The Weekly Reflektion Week 14 / 2020
The PSA main issue for 2020 is ‘Never another Major Accident’. Have you done anything to improve your systems for Major Accident prevention as a consequence of the PSA main issue? Have you taken any initiative in your company that builds on the main issue for PSA?
Major Accidents in the North Sea have had a significant influence on the development of the legislation and regulations governing the offshore petroleum industry. What would have happened if the changes made were recognised before the accidents? Could the accidents have been prevented? Was the need for such changes recognised before the accidents?
The capsize of the Sea Gem drilling rig in the UK sector of the Southern North Sea on the 27th December 1965 led to the Mineral Workings (Offshore Installations) Act 1971. The main provisions of this act were the establishment of detailed prescriptive regulations, the requirement for certification of the installation by Certifying Authorities and the requirement for an Offshore Installation Manager as focal point for responsibility.
The Ekofisk Bravo Blowout on the 22nd April 1977 led to Regulations on rest and restitution and lifeboat capacity, improvements in oil spill contingency and significant research into offshore safety. The investigation also highlighted that the underlying cause of the blowout was that organisational and administrative systems were inadequate to assure safe operations.
The Alexander Kielland disaster on 27th March 1980 led to a new Petroleum Law, new regulations based on functional requirements, main responsibility for regulation of safety being given to the Norwegian Petroleum Directorate, new regulations and standards on fatigue and structural robustness and changes to requirements for offshore training in emergency response.
The Piper Alpha disaster on 6th July 1988 led to the introduction of goal setting regulations including the Offshore Safety Case Regulations. The Safety Case Regulations required that the operator make a case for safety for the installation and led to the implementation of safety cases for offshore installations.
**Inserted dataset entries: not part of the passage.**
(* ===== verification/MobileMenu.v ===== *)
(** * The mobile menu (lines 28-59 of [main.js])

    When the page has a [.mobile-menu-toggle], a click on it toggles
    the class [mobile-open] of [nav] and styles the spans of the toggle
    (the hamburger icon) as a cross when the menu is now open and back
    as bars when it is closed ([menu_toggle_click]); a click on a nav
    link closes the menu and resets the spans ([menu_link_click]).
    Both listeners capture [mobileMenuToggle] (a node, since they exist
    only when it is not null) and read [nav] without a null check.

    [menu_agrees] relates the open state to the span styles; each
    listener establishes it whatever the state before. *)

From S2P Require Import Prelude JsString ClassList Dom Timers World.

Definition c_open : token := js "mobile-open".
Definition p_transform : jsstr := js "transform".
Definition p_opacity : jsstr := js "opacity".
Definition span_sel : selector := Sel None [ByTag (js "span")].
Definition rot_first : jsstr := js "rotate(45deg) translate(5px, 5px)".
Definition rot_last : jsstr := js "rotate(-45deg) translate(7px, -6px)".

(** [span.style.transform = ""; span.style.opacity = "1"] (lines 43-44
    and 54-55). *)
Definition span_reset (span : node) : Page unit :=
  dom (fun d => set_style p_transform [] d span) ;;
  dom (fun d => set_style p_opacity (js "1") d span).

(** The [forEach] callback of lines 36-46. *)
Definition span_step (nav : node) (index : nat) (span : node) : Page unit :=
  isOpen <- read (fun d => has_class d nav c_open) ;;
  if isOpen then
    (if bool_decide (index = 0) then dom (fun d => set_style p_transform rot_first d span) else ret tt) ;;
    (if bool_decide (index = 1) then dom (fun d => set_style p_opacity (js "0") d span) else ret tt) ;;
    (if bool_decide (index = 2) then dom (fun d => set_style p_transform rot_last d span) else ret tt)
  else span_reset span.

(** The click listener of the toggle, lines 33-47. *)
Definition menu_toggle_click (toggle : node) : Page unit :=
  n <- glob g_nav ;;
  nav <- deref n "nav.classList" ;;
  dom (fun d => class_toggle c_open d nav) ;;
  spans <- read (fun d => query_all_in d toggle span_sel) ;;
  for_each_i spans (span_step nav).

(** The click listener of each nav link, lines 51-57. *)
Definition menu_link_click (toggle : node) : Page unit :=
  n <- glob g_nav ;;
  nav <- deref n "nav.classList" ;;
  dom (fun d => class_remove c_open d nav) ;;
  spans <- read (fun d => query_all_in d toggle span_sel) ;;
  for_each spans span_reset.

(** ** The open state and the icon *)

(** Open: the first span is turned, the second hidden, the third turned
    the other way; closed: every span is plain bars. *)
Definition menu_agrees (d : document) (nav toggle : node) : Prop :=
  let spans := query_all_in d toggle span_sel in
  if has_class d nav c_open then
    (forall s, spans !! 0 = Some s -> style_of d s p_transform = rot_first) /\
    (forall s, spans !! 1 = Some s -> style_of d s p_opacity = js "0") /\
    (forall s, spans !! 2 = Some s -> style_of d s p_transform = rot_last)
  else Forall (fun s => style_of d s p_transform = [] /\ style_of d s p_opacity = js "1") spans.

(** ** Run equations *)

(** The document after [span_reset] and after [span_step]. *)
Definition reset_doc (span : node) (d : document) : document :=
  set_style p_opacity (js "1") (set_style p_transform [] d span) span.

Definition span_doc (isOpen : bool) (index : nat) (span : node) (d : document) : document :=
  if isOpen then
    let d1 := if bool_decide (index = 0) then set_style p_transform rot_first d span else d in
    let d2 := if bool_decide (index = 1) then set_style p_opacity (js "0") d1 span else d1 in
    if bool_decide (index = 2) then set_style p_transform rot_last d2 span else d2
  else reset_doc span d.

Lemma span_reset_run span w : span_reset span w = (set_doc (reset_doc span (w_doc w)) w, inr tt).
Proof. reflexivity. Qed.

Lemma span_step_run nav index span w :
  span_step nav index span w =
    (set_doc (span_doc (has_class (w_doc w) nav c_open) index span (w_doc w)) w, inr tt).
Proof.
  unfold span_step, span_doc. page_run.
  destruct (has_class (w_doc w) nav c_open); [|reflexivity].
  destruct (bool_decide (index = 0)), (bool_decide (index = 1)), (bool_decide (index = 2));
    page_run; rewrite ?bind_ret_l, ?set_doc_id; reflexivity.
Qed.


(** Unfold the span writes into their cases. *)
Ltac span_cases b k :=
  unfold span_doc, reset_doc, set_style;
  destruct b; [destruct (bool_decide (k = 0)), (bool_decide (k = 1)), (bool_decide (k = 2))|];
  cbv beta iota zeta.

(** The span writes keep every class and every query, change only
    their span, and read only it. *)
Lemma span_doc_classes b k s d m c : has_class (span_doc b k s d) m c = has_class d m c.
Proof. span_cases b k; rewrite ?has_class_update by apply keeps_shape_style; done. Qed.

Lemma span_doc_query b k s d r sel : query_all_in (span_doc b k s d) r sel = query_all_in d r sel.
Proof. span_cases b k; rewrite ?query_all_in_update by apply keeps_shape_style; done. Qed.

Lemma span_doc_other b k s d m : m <> s -> elem (span_doc b k s d) m = elem d m.
Proof. intros H. span_cases b k; rewrite ?elem_update_ne by congruence; done. Qed.

Lemma span_doc_same b k s d d' : elem d s = elem d' s -> elem (span_doc b k s d) s = elem (span_doc b k s d') s.
Proof. intros H. span_cases b k; rewrite ?elem_update_eq; by rewrite H. Qed.

Lemma transform_opacity_ne : bool_decide (p_transform = p_opacity) = false.
Proof. vm_compute. reflexivity. Qed.
Lemma opacity_transform_ne : bool_decide (p_opacity = p_transform) = false.
Proof. vm_compute. reflexivity. Qed.

Lemma span_doc_first s d : is_Some (elem d s) -> style_of (span_doc true 0 s d) s p_transform = rot_first.
Proof.
  intros H. unfold span_doc. rewrite (bool_decide_eq_false_2 (0 = 1)), (bool_decide_eq_false_2 (0 = 2)),
    bool_decide_refl by lia. cbv beta iota zeta.
  rewrite style_of_set_style, bool_decide_refl by done. reflexivity.
Qed.

Lemma span_doc_second s d : is_Some (elem d s) -> style_of (span_doc true 1 s d) s p_opacity = js "0".
Proof.
  intros H. unfold span_doc. rewrite (bool_decide_eq_false_2 (1 = 0)), (bool_decide_eq_false_2 (1 = 2)),
    bool_decide_refl by lia. cbv beta iota zeta.
  rewrite style_of_set_style, bool_decide_refl by done. reflexivity.
Qed.

Lemma span_doc_third s d : is_Some (elem d s) -> style_of (span_doc true 2 s d) s p_transform = rot_last.
Proof.
  intros H. unfold span_doc. rewrite (bool_decide_eq_false_2 (2 = 0)), (bool_decide_eq_false_2 (2 = 1)),
    bool_decide_refl by lia. cbv beta iota zeta.
  rewrite style_of_set_style, bool_decide_refl by done. reflexivity.
Qed.

Lemma reset_doc_styles s d :
  is_Some (elem d s) ->
  style_of (reset_doc s d) s p_transform = [] /\ style_of (reset_doc s d) s p_opacity = js "1".
Proof.
  intros H. unfold reset_doc.
  rewrite !style_of_set_style by (rewrite ?is_Some_set_style; done).
  rewrite transform_opacity_ne, !bool_decide_refl. done.
Qed.

(** ** The loop over the spans *)

(** The document after the [forEach] of lines 36-46. *)
Definition spans_doc (b : bool) (spans : list node) (d : document) : document :=
  foldl (fun d p => span_doc b p.1 p.2 d) d (zip (seq 0 (length spans)) spans).

Lemma spans_doc_classes b spans d m c : has_class (spans_doc b spans d) m c = has_class d m c.
Proof. apply (foldl_preserve (fun d => has_class d m c)). intros. apply span_doc_classes. Qed.

Lemma spans_doc_query b spans d r sel : query_all_in (spans_doc b spans d) r sel = query_all_in d r sel.
Proof. apply (foldl_preserve (fun d => query_all_in d r sel)). intros. apply span_doc_query. Qed.

Lemma spans_doc_elem b spans d m : is_Some (elem (spans_doc b spans d) m) <-> is_Some (elem d m).
Proof.
  revert d. unfold spans_doc. generalize (zip (seq 0 (length spans)) spans) as l.
  induction l as [|[k s] l IH]; intros d; simpl; [done|]. rewrite IH.
  destruct (decide (m = s)) as [->|Hne]; [|by rewrite span_doc_other].
  span_cases b k; rewrite ?is_Some_elem_update; done.
Qed.

(** Each span ends with the styles its own step wrote. *)
Lemma spans_doc_style b spans d k s p :
  NoDup spans -> spans !! k = Some s ->
  style_of (spans_doc b spans d) s p = style_of (span_doc b k s d) s p.
Proof.
  intros Hnd Hk. apply style_of_elem. unfold spans_doc.
  apply (elem_foldl_local snd (fun p d => span_doc b p.1 p.2 d)
           (fun a d m Hm => span_doc_other _ _ _ _ _ Hm) (fun a d1 d2 H => span_doc_same _ _ _ _ _ H)
           _ _ (k, s)).
  - by rewrite zip_seq_snd.
  - by apply zip_seq_elem.
Qed.

Lemma menu_toggle_run toggle nav w :
  g_nav (w_g w) = Some nav ->
  menu_toggle_click toggle w =
    (set_doc (let d1 := class_toggle c_open (w_doc w) nav in
              spans_doc (has_class d1 nav c_open) (query_all_in d1 toggle span_sel) d1) w, inr tt).
Proof.
  intros Hn. unfold menu_toggle_click. page_run. rewrite Hn. page_run.
  unfold for_each_i.
  rewrite (for_each_read_dom _ _ (fun d => has_class d nav c_open) (fun b p d => span_doc b p.1 p.2 d)).
  - by rewrite set_doc_doc, set_doc_set_doc.
  - intros [i s] w'. apply span_step_run.
  - intros b [i s] d. apply span_doc_classes.
Qed.

Lemma menu_link_run toggle nav w :
  g_nav (w_g w) = Some nav ->
  menu_link_click toggle w =
    (set_doc (let d1 := class_remove c_open (w_doc w) nav in
              foldl (fun d s => reset_doc s d) d1 (query_all_in d1 toggle span_sel)) w, inr tt).
Proof.
  intros Hn. unfold menu_link_click. page_run. rewrite Hn. page_run.
  rewrite (for_each_read_dom _ _ (fun _ => true) (fun _ s d => reset_doc s d)); [|done|done].
  by rewrite set_doc_doc, set_doc_set_doc.
Qed.

(** The link listener's loop is the toggle's loop in the closed state. *)
Lemma reset_fold_spans_doc spans d :
  foldl (fun d s => reset_doc s d) d spans = spans_doc false spans d.
Proof.
  unfold spans_doc. generalize 0 as k. revert d.
  induction spans as [|s spans IH]; intros d k; simpl; [done|]. apply IH.
Qed.

(** After the loop at the state the class then has, the spans agree
    with it. *)
Lemma spans_doc_agrees d nav toggle :
  dom_wf d ->
  menu_agrees (spans_doc (has_class d nav c_open) (query_all_in d toggle span_sel) d) nav toggle.
Proof.
  intros Hwf. unfold menu_agrees. rewrite spans_doc_query, spans_doc_classes.
  pose proof (query_all_in_nodup d toggle span_sel Hwf) as Hnd.
  assert (Hs : forall k s, query_all_in d toggle span_sel !! k = Some s -> is_Some (elem d s))
    by (intros k s Hk; eapply query_all_in_is_Some, list_elem_of_lookup_2, Hk).
  destruct (has_class d nav c_open).
  - split_and!; intros s Hk; rewrite (spans_doc_style _ _ _ _ s) by done.
    + by apply span_doc_first, (Hs 0).
    + by apply span_doc_second, (Hs 1).
    + by apply span_doc_third, (Hs 2).
  - apply Forall_forall. intros s [k Hk]%list_elem_of_lookup_1.
    rewrite !(spans_doc_style _ _ _ k s) by done. exact (reset_doc_styles s d (Hs k s Hk)).
Qed.

Lemma dom_wf_classes d n f : dom_wf d -> dom_wf (update_elem d n (with_classes f)).
Proof. apply dom_wf_update. done. Qed.

Lemma query_spans_classes d n f toggle :
  query_all_in (update_elem d n (with_classes f)) toggle span_sel = query_all_in d toggle span_sel.
Proof. by apply query_all_in_tag_update. Qed.

(** ** The menu theorems *)

(** C14. A click on the toggle never throws when [nav] exists: it flips
    [mobile-open], and afterwards the spans show a cross exactly when
    the menu is open and bars otherwise, whatever they showed before;
    the spans are the same elements, and no timer or storage changes. *)
Theorem menu_toggle_spec toggle nav w :
  dom_wf (w_doc w) -> g_nav (w_g w) = Some nav -> is_Some (elem (w_doc w) nav) ->
  snd (menu_toggle_click toggle w) = inr tt /\
  has_class (w_doc (exec (menu_toggle_click toggle) w)) nav c_open =
    negb (has_class (w_doc w) nav c_open) /\
  menu_agrees (w_doc (exec (menu_toggle_click toggle) w)) nav toggle /\
  query_all_in (w_doc (exec (menu_toggle_click toggle) w)) toggle span_sel =
    query_all_in (w_doc w) toggle span_sel /\
  w_timers (exec (menu_toggle_click toggle) w) = w_timers w /\
  w_storage (exec (menu_toggle_click toggle) w) = w_storage w.
Proof.
  intros Hwf Hn He. unfold exec. rewrite (menu_toggle_run toggle nav w Hn). cbn [fst snd].
  autorewrite with js_run. cbv zeta.
  split_and!; try done.
  - rewrite spans_doc_classes. by apply has_class_toggle_same.
  - by apply spans_doc_agrees, dom_wf_classes.
  - rewrite spans_doc_query. unfold class_toggle. by rewrite query_spans_classes.
Qed.

(** C15. A click on a nav link never throws when [nav] exists: the
    menu is closed and every span of the toggle shows bars again. *)
Theorem menu_link_spec toggle nav w :
  dom_wf (w_doc w) -> g_nav (w_g w) = Some nav ->
  snd (menu_link_click toggle w) = inr tt /\
  has_class (w_doc (exec (menu_link_click toggle) w)) nav c_open = false /\
  menu_agrees (w_doc (exec (menu_link_click toggle) w)) nav toggle /\
  w_timers (exec (menu_link_click toggle) w) = w_timers w /\
  w_storage (exec (menu_link_click toggle) w) = w_storage w.
Proof.
  intros Hwf Hn. unfold exec. rewrite (menu_link_run toggle nav w Hn). cbn [fst snd].
  autorewrite with js_run. cbv zeta. rewrite reset_fold_spans_doc.
  assert (Hc : has_class (class_remove c_open (w_doc w) nav) nav c_open = false)
    by (by rewrite has_class_remove_same, bool_decide_refl).
  split_and!; try done.
  - by rewrite spans_doc_classes.
  - rewrite <- Hc at 1. by apply spans_doc_agrees, dom_wf_classes.
Qed.

(** C16. Without a [nav] element both listeners throw a [TypeError]
    before changing anything. *)
Theorem menu_without_nav_throws toggle w :
  g_nav (w_g w) = None ->
  menu_toggle_click toggle w = (w, inl (TypeError "nav.classList")) /\
  menu_link_click toggle w = (w, inl (TypeError "nav.classList")).
Proof.
  intros Hn. unfold menu_toggle_click, menu_link_click. split; page_run; by rewrite Hn.
Qed.

(** ** A sample page: nav 3 with a link 8, toggle 4 with three spans *)

Definition sample_menu_doc : document :=
  mk_document [(1, mk_element (js "body") [] [] [] [] None);
               (2, mk_element (js "header") [] [] [] [] (Some 1));
               (3, mk_element (js "nav") [] [] [] [] (Some 2));
               (4, mk_element (js "button") [] [js "mobile-menu-toggle"] [] [] (Some 2));
               (5, mk_element (js "span") [] [] [] [] (Some 4));
               (6, mk_element (js "span") [] [] [] [] (Some 4));
               (7, mk_element (js "span") [] [] [] [] (Some 4));
               (8, mk_element (js "a") [] [] [(js "href", js "about.html")] [] (Some 3))].

Definition sample_menu_world (nav : option node) : world :=
  World sample_menu_doc ∅ (empty_queue 0) 0 0 [] []
        (Globals 1 (Some 2) [8] (Some 4) nav None None None None None [] [] [8]) [].

Lemma menu_toggle_witness :
  has_class (w_doc (exec (menu_toggle_click 4) (sample_menu_world (Some 3)))) 3 c_open = true /\
  style_of (w_doc (exec (menu_toggle_click 4) (sample_menu_world (Some 3)))) 6 p_opacity = js "0".
Proof.
  destruct (menu_toggle_spec 4 3 (sample_menu_world (Some 3))) as (_ & Hc & Hag & Hq & _);
    [apply dom_wf_b_sound; vm_compute; reflexivity | reflexivity | vm_compute; by eexists |].
  assert (Hb : has_class (w_doc (exec (menu_toggle_click 4) (sample_menu_world (Some 3)))) 3 c_open = true)
    by (rewrite Hc; vm_compute; reflexivity).
  split; [exact Hb|]. unfold menu_agrees in Hag. cbv zeta in Hag. rewrite Hb in Hag.
  apply (proj1 (proj2 Hag)). rewrite Hq. vm_compute. reflexivity.
Defined.

Lemma menu_link_witness :
  has_class (w_doc (exec (menu_link_click 4) (sample_menu_world (Some 3)))) 3 c_open = false.
Proof.
  destruct (menu_link_spec 4 3 (sample_menu_world (Some 3))) as (_ & Hc & _);
    [apply dom_wf_b_sound; vm_compute; reflexivity | reflexivity |].
  exact Hc.
Defined.

Lemma menu_without_nav_witness :
  menu_toggle_click 4 (sample_menu_world None) =
    (sample_menu_world None, inl (TypeError "nav.classList")).
Proof. apply (menu_without_nav_throws 4 (sample_menu_world None)). reflexivity. Defined.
The safety case had three focus areas. The establishment of a safety management system (SMS), a process for hazard identification and identification of measures that assure the risk is reduced to as low as reasonable practicable (ALARP), and an audit system to ensure the safety management system is functioning as intended.
The regulations in both the UK and Norway have been continually updated and ‘improved’ through experience and through implementation of learning from Major Accidents outside the UK, for example the Deepwater Horizon blowout in 2010. What changes in regulations would be required if a Major Accident happened in the Norwegian offshore petroleum industry tomorrow? Is this difficult to predict without the details of the Major Accident and what happened? Let’s keep that question in mind for the follow up weekly Reflektions and look at what was being said in the UK before Piper Alpha.
The Other Price of Britain’s Oil is a book by W.G. Carson and was published in 1981, 7 years before the Piper Alpha disaster. At the time it was the most authoritative discussion of the health and safety at work situation in the UK sector of the North Sea. An interesting quote from the book is on page 289 and is a reflection over the loss of the Alexander Kielland in 1980.
‘The British authorities’ complacent belief in the superiority of their own regulatory approach will retain even the semblance of credibility only as long as a similar tragedy does not overtake an installation operating in the British sector of the North Sea.’
Prophetic words indeed. What actions could have been taken if the words had been taken seriously? Would the implementation of these actions have prevented Piper Alpha?